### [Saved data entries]
(* ===== verification/Interned.v ===== *)
(** * The shared interner

    The tag index of a resident graph ([crates/exocortex-cache/src/lib.rs]): snapshots cloned from
    one another share an interner, so what one of them interns the others see.  The index of
    handles is proved to stand for an index by tag through every operation of the snapshot and of
    every other snapshot on the same heap. *)

From S2P Require Import Prelude Ids Kernel Packs Ontology StorageTypes Snapshot.

(** ** The shared interner

    Snapshots cloned from one another hold one interner, and interning for one of them changes it
    for all.  Interning only adds: [heap_le] relates the heap to what it becomes, and [index_repr]
    says that a snapshot's handle index stands for an index by tag. *)

Section interner.
Context `{Interner}.
Implicit Types (h : list rodeo) (i : HandleIndex) (m : gmap string (gset Z)).

Record heap_le h h' : Prop := {
  heap_length : (length h ≤ length h')%nat;
  heap_known a t k : (a < length h)%nat →
    rodeo_get t (heap_rodeo h a) = Some k → rodeo_get t (heap_rodeo h' a) = Some k;
}.

#[export] Instance heap_le_preorder : PreOrder heap_le.
Proof.
  split; [by intros h; split|]. intros h1 h2 h3 [L1 K1] [L2 K2]. split; [lia|].
  intros a t k Ha Hk. apply K2; [lia|]. by apply K1.
Qed.

Record index_repr h i m : Prop := {
  ir_address : (hi_interner i < length h)%nat;
  ir_lookup t : m !! t = rodeo_get t (heap_rodeo h (hi_interner i)) ≫= λ k, hi_by_tag i !! k;
  ir_handles k : is_Some (hi_by_tag i !! k) →
    ∃ t, rodeo_get t (heap_rodeo h (hi_interner i)) = Some k;
}.

(** What another snapshot interns does not disturb an index. *)
#[export] Instance index_repr_mono :
  Proper (heap_le ==> eq ==> eq ==> impl) index_repr.
Proof.
  intros h h' [HL HK] i _ <- m _ <- [Ha Hl Hh]. split; [lia| |].
  - intros t. rewrite Hl. destruct (rodeo_get t (heap_rodeo h (hi_interner i))) as [k|] eqn:E.
    + by rewrite (HK _ _ _ Ha E).
    + simpl. destruct (rodeo_get t (heap_rodeo h' (hi_interner i))) as [k|] eqn:E'; [|done].
      simpl. symmetry. apply eq_None_not_Some. intros [t' Ht']%Hh.
      pose proof (HK _ _ _ Ha Ht') as Ht''. rewrite (rodeo_get_inj _ _ _ _ E' Ht'') in E. congruence.
  - intros k [t Ht]%Hh. exists t. by apply HK.
Qed.

Lemma heap_rodeo_insert h a r a' :
  (a < length h)%nat →
  heap_rodeo (<[a := r]> h) a' = if decide (a' = a) then r else heap_rodeo h a'.
Proof.
  intros Ha. unfold heap_rodeo. case_decide; subst; [by rewrite list_lookup_insert_eq|].
  by rewrite list_lookup_insert_ne.
Qed.

Lemma tags_new_spec h :
  let '(h', i) := tags_new (TagIndex:=handle_index) h in heap_le h h' ∧ index_repr h' i ∅.
Proof.
  assert (E : heap_rodeo (h ++ [rodeo_new]) (length h) = rodeo_new).
  { unfold heap_rodeo. by rewrite lookup_app_r, Nat.sub_diag by lia. }
  simpl. split; split; cbn [hi_interner hi_by_tag].
  - rewrite length_app. lia.
  - intros a t k Ha Hk. unfold heap_rodeo in *. by rewrite lookup_app_l by done.
  - rewrite length_app. simpl. lia.
  - intros t. by rewrite E, rodeo_new_get, lookup_empty.
  - intros k []%lookup_empty_is_Some.
Qed.

Lemma tag_insert_spec t x h i m :
  index_repr h i m →
  let '(h', i') := tag_insert (TagIndex:=handle_index) t x i h in
  heap_le h h' ∧ index_repr h' i' (set_entry_insert t x m).
Proof.
  intros [Ha Hl Hh]. simpl. set (r0 := heap_rodeo h (hi_interner i)) in *.
  pose proof (intern_get t r0) as Hg. pose proof (intern_known t r0) as Hk.
  assert (Ho : ∀ t', t ≠ t' → rodeo_get t' (get_or_intern t r0).1 = rodeo_get t' r0)
    by (intros; by apply intern_other).
  destruct (get_or_intern t r0) as [r k]. cbn [fst snd] in *.
  assert (Hget : ∀ t' k', rodeo_get t' r0 = Some k' → rodeo_get t' r = Some k').
  { intros t' k' Ht'. destruct (decide (t = t')) as [<-|]; [|by rewrite Ho].
    rewrite Hg. by rewrite (Hk k'). }
  assert (Hnew : rodeo_get t r0 = None → hi_by_tag i !! k = None).
  { intros Hn. apply eq_None_not_Some. intros [t' Ht']%Hh. pose proof (Hget _ _ Ht') as Ht''.
    rewrite (rodeo_get_inj _ _ _ _ Hg Ht'') in Hn. congruence. }
  assert (Hmk : m !! t = hi_by_tag i !! k).
  { rewrite Hl. destruct (rodeo_get t r0) as [k'|] eqn:E; simpl; [by rewrite (Hk k' eq_refl)|].
    by rewrite Hnew. }
  split; split; cbn [hi_interner hi_by_tag].
  - by rewrite length_insert.
  - intros a t' k' Ha' Ht'. rewrite heap_rodeo_insert by done. case_decide; subst; auto.
  - by rewrite length_insert.
  - intros t'. rewrite heap_rodeo_insert, decide_True by done. unfold set_entry_insert.
    destruct (decide (t' = t)) as [->|Hne].
    + by rewrite Hg, lookup_insert_eq; simpl; rewrite lookup_insert_eq, Hmk.
    + rewrite lookup_insert_ne, Hl, Ho by done. fold r0.
      destruct (rodeo_get t' r0) as [k'|] eqn:E; [|done]. simpl. rewrite lookup_insert_ne; [done|].
      intros <-. apply Hget in E. by destruct Hne, (rodeo_get_inj _ _ _ _ E Hg).
  - intros k'. rewrite heap_rodeo_insert, decide_True by done. unfold set_entry_insert.
    destruct (decide (k' = k)) as [->|]; [eauto|]. rewrite lookup_insert_ne by done.
    intros [t' Ht']%Hh. eauto.
Qed.

Lemma tag_remove_spec t x h i m :
  index_repr h i m →
  index_repr h (tag_remove (TagIndex:=handle_index) t x i h) (set_entry_remove t x m).
Proof.
  intros [Ha Hl Hh]. simpl. set (r0 := heap_rodeo h (hi_interner i)) in *.
  assert (Hmk := Hl t). unfold set_entry_remove. rewrite Hmk.
  destruct (rodeo_get t r0) as [k|] eqn:E; simpl in *; [|by split].
  assert (Hother : ∀ t' k', t' ≠ t → rodeo_get t' r0 = Some k' → k' ≠ k).
  { intros t' k' Hne E' ->. by destruct Hne, (rodeo_get_inj _ _ _ _ E' E). }
  destruct (hi_by_tag i !! k) as [b|] eqn:Eb; [|by split].
  split; cbn [hi_interner hi_by_tag]; fold r0; [done|..].
  - intros t'. destruct (decide (t' = t)) as [->|Hne].
    + rewrite E. simpl. case_decide; [by rewrite !lookup_delete_eq|by rewrite !lookup_insert_eq].
    + specialize (Hl t'). destruct (rodeo_get t' r0) as [k'|] eqn:E'; simpl in *.
      * pose proof (Hother _ _ Hne E').
        case_decide; [by rewrite !lookup_delete_ne by done|by rewrite !lookup_insert_ne by done].
      * case_decide; [by rewrite lookup_delete_ne|by rewrite lookup_insert_ne].
  - intros k'. destruct (decide (k' = k)) as [->|]; [eauto|].
    case_decide; [rewrite lookup_delete_ne by done|rewrite lookup_insert_ne by done]; apply Hh.
Qed.
End interner.

(** ** Snapshots over handles and over tags *)

Section simulation.
Context `{Interner} `{SG : StableGraph Memory Relationship} `{Unicode}.
Implicit Types (s : GraphSnapshot HandleIndex) (a : GraphSnapshot (gmap string (gset Z)))
  (h : list rodeo).

(** Every field but the tag index and the time of publication. *)
Definition skeleton {T} (s : GraphSnapshot T) : GraphSnapshot unit :=
  mkSnapshot (petgraph s) (by_id s) (by_entity s) (by_type s) tt (search_arena s) (search_offsets s)
    (search_nodes s) (search_live_bytes s) (by_rel_id s) (last_local_lsn s) (last_backend_lsn s) 0
    (est_bytes s).

(** A snapshot over handles stands for one over tags. *)
Record snap_repr h s a : Prop := {
  sr_skeleton : skeleton s = skeleton a;
  sr_tags : index_repr h (by_tag s) (by_tag a);
}.

#[export] Instance snap_repr_mono : Proper (heap_le ==> eq ==> eq ==> impl) snap_repr.
Proof. intros h h' Hh s _ <- a _ <- [Hs Ht]. split; [done|].
  by apply (index_repr_mono h h' Hh _ _ eq_refl _ _ eq_refl). Qed.

Lemma snap_repr_le h h' s a : heap_le h h' → snap_repr h s a → snap_repr h' s a.
Proof. intros Hh. exact (snap_repr_mono h h' Hh s s eq_refl a a eq_refl). Qed.

(** A step that answers with a heap and a snapshot. *)
Definition steps_to h (p : list rodeo * GraphSnapshot HandleIndex)
    (q : () * GraphSnapshot (gmap string (gset Z))) : Prop :=
  heap_le h p.1 ∧ snap_repr p.1 p.2 q.2.

Lemma insert_tags_repr (l : list string) x h i m :
  index_repr h i m →
  let p := foldl (λ '(h, i) t, tag_insert t x i h) (h, i) l in
  heap_le h p.1 ∧ index_repr p.1 p.2 (foldl (λ '(h, m) t, tag_insert t x m h) ((), m) l).2.
Proof.
  revert h i m. induction l as [|t l IH]; intros h i m Hr; [done|].
  cbv zeta. cbn [foldl]. pose proof (tag_insert_spec t x h i m Hr) as Ht.
  destruct (tag_insert t x i h) as [h1 i1]. destruct Ht as [Hh1 Hr1].
  destruct (IH h1 i1 _ Hr1) as [Hh2 Hr2]. split; [by etrans|exact Hr2].
Qed.

Lemma remove_tags_repr (l : list string) x h i m :
  index_repr h i m →
  index_repr h (foldl (λ i t, tag_remove t x i h) i l) (foldl (λ m t, tag_remove t x m ()) m l).
Proof.
  revert i m. induction l as [|t l IH]; intros i m Hr; [done|]. simpl. apply IH.
  exact (tag_remove_spec t x h i m Hr).
Qed.

Lemma index_memory_repr m ix h s a :
  snap_repr h s a → steps_to h (index_memory m ix s h) (index_memory m ix a ()).
Proof.
  intros [Hs Ht]. unfold index_memory, steps_to.
  pose proof (insert_tags_repr (tags m) (lsb32 (m_id m)) h (by_tag s) (by_tag a) Ht) as Hl.
  destruct (foldl _ (h, by_tag s) (tags m)) as [h' i'].
  destruct (foldl _ ((), by_tag a) (tags m)) as [u m']. destruct Hl as [Hh Hr].
  destruct s, a. injection Hs as -> -> -> -> -> -> -> -> -> -> -> ->. split; [done|]. by split.
Qed.

Lemma remove_memory_indexes_repr m ix h s a :
  snap_repr h s a → snap_repr h (remove_memory_indexes m ix s h) (remove_memory_indexes m ix a ()).
Proof.
  intros [Hs Ht]. pose proof (remove_tags_repr (tags m) (lsb32 (m_id m)) h _ _ Ht) as Hr.
  destruct s, a. injection Hs as -> -> -> -> -> -> -> -> -> -> -> ->. by split.
Qed.

Lemma skeleton_fields {T1 T2} (s : GraphSnapshot T1) (a : GraphSnapshot T2) :
  skeleton s = skeleton a →
  petgraph s = petgraph a ∧ by_id s = by_id a ∧ by_rel_id s = by_rel_id a ∧ est_bytes s = est_bytes a ∧
  search_arena s = search_arena a ∧ search_live_bytes s = search_live_bytes a ∧
  last_local_lsn s = last_local_lsn a ∧ last_backend_lsn s = last_backend_lsn a.
Proof. by intros [= ? ? ? ? ? ? ? ? ? ? ? ?]. Qed.

(** Fields outside the tag index are set alike. *)
Ltac repr_set :=
  intros [? ?]; match goal with
  | s : GraphSnapshot HandleIndex, a : GraphSnapshot (gmap _ _) |- _ => destruct s, a
  end;
  match goal with E : skeleton _ = skeleton _ |- _ =>
    injection E as -> -> -> -> -> -> -> -> -> -> -> -> end;
  by split.

Lemma repr_est_bytes x h s a : snap_repr h s a → snap_repr h (set_est_bytes x s) (set_est_bytes x a).
Proof. repr_set. Qed.
Lemma repr_graph x h s a : snap_repr h s a → snap_repr h (set_graph x s) (set_graph x a).
Proof. repr_set. Qed.
Lemma repr_by_id x h s a : snap_repr h s a → snap_repr h (set_by_id x s) (set_by_id x a).
Proof. repr_set. Qed.
Lemma repr_by_rel_id x h s a : snap_repr h s a → snap_repr h (set_by_rel_id x s) (set_by_rel_id x a).
Proof. repr_set. Qed.
Lemma repr_local x h s a : snap_repr h s a → snap_repr h (set_local_lsn x s) (set_local_lsn x a).
Proof. repr_set. Qed.
Lemma repr_backend x h s a : snap_repr h s a → snap_repr h (set_backend_lsn x s) (set_backend_lsn x a).
Proof. repr_set. Qed.
Lemma repr_built x y h s a : snap_repr h s a → snap_repr h (set_built_at x s) (set_built_at y a).
Proof. repr_set. Qed.

(** Compaction interns the tags of the live rows anew. *)
Lemma rebuild_tags_repr (l : list Memory) h i m :
  index_repr h i m →
  let p := foldl (λ '(h, i) memory,
      foldl (λ '(h, i) t, tag_insert t (lsb32 (m_id memory)) i h) (h, i) (tags memory)) (h, i) l in
  heap_le h p.1 ∧
  index_repr p.1 p.2 (foldl (λ '(h, m) memory,
      foldl (λ '(h, m) t, tag_insert t (lsb32 (m_id memory)) m h) (h, m) (tags memory)) ((), m) l).2.
Proof.
  revert h i m. induction l as [|x l IH]; intros h i m Hr; [done|].
  cbv zeta. cbn [foldl]. pose proof (insert_tags_repr (tags x) (lsb32 (m_id x)) h i m Hr) as Hl.
  destruct (foldl _ (h, i) (tags x)) as [h1 i1], (foldl _ ((), m) (tags x)) as [[] m1].
  destruct Hl as [Hh1 Hr1], (IH h1 i1 _ Hr1) as [Hh2 Hr2]. split; [by etrans|exact Hr2].
Qed.

Lemma compact_repr h s a :
  snap_repr h s a →
  steps_to h (compact_search_index_if_needed s h) (compact_search_index_if_needed a ()).
Proof.
  intros Hr. pose proof Hr as [Hs Ht]. pose proof (skeleton_fields _ _ Hs) as (Eg & _ & _ & _ & Ea & El & _).
  unfold compact_search_index_if_needed, steps_to. rewrite Ea, El, Eg.
  case_match; [done|]. clear Ea El Eg.
  destruct (foldl _ ([], [], []) _) as [[arena offsets] nodes].
  pose proof (tags_new_spec h) as Hn. destruct (tags_new (TagIndex:=handle_index) h) as [h1 i1].
  destruct Hn as [Hh1 Hr1].
  pose proof (rebuild_tags_repr (node_weights (petgraph a)) h1 i1 ∅ Hr1) as [Hh2 Hr2].
  change (tags_new (TagIndex:=plain_index) ()) with ((), ∅ : gmap string (gset Z)).
  destruct (foldl _ (h1, i1) _) as [h2 i2], (foldl _ ((), ∅) _) as [u m2]. cbn [fst snd] in *.
  split; [by etrans|]. destruct s, a. injection Hs as -> -> -> -> -> -> -> -> -> -> -> ->. by split.
Qed.

Lemma steps_to_trans h p q p' q' :
  steps_to h p q → (snap_repr p.1 p.2 q.2 → steps_to p.1 p' q') → steps_to h p' q'.
Proof. intros [Hh Hr] Hk. destruct (Hk Hr) as [Hh' Hr']. split; [by etrans|done]. Qed.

### [Task to carry out]
Keep to the lines above, from the first one through the line where "one another share" appears, and copy them exactly.

### [Solution to this exercise]
(* ===== verification/Interned.v ===== *)
(** * The shared interner

    The tag index of a resident graph ([crates/exocortex-cache/src/lib.rs]): snapshots cloned from
    one another share an interner, so what one of them interns the others see.  The index of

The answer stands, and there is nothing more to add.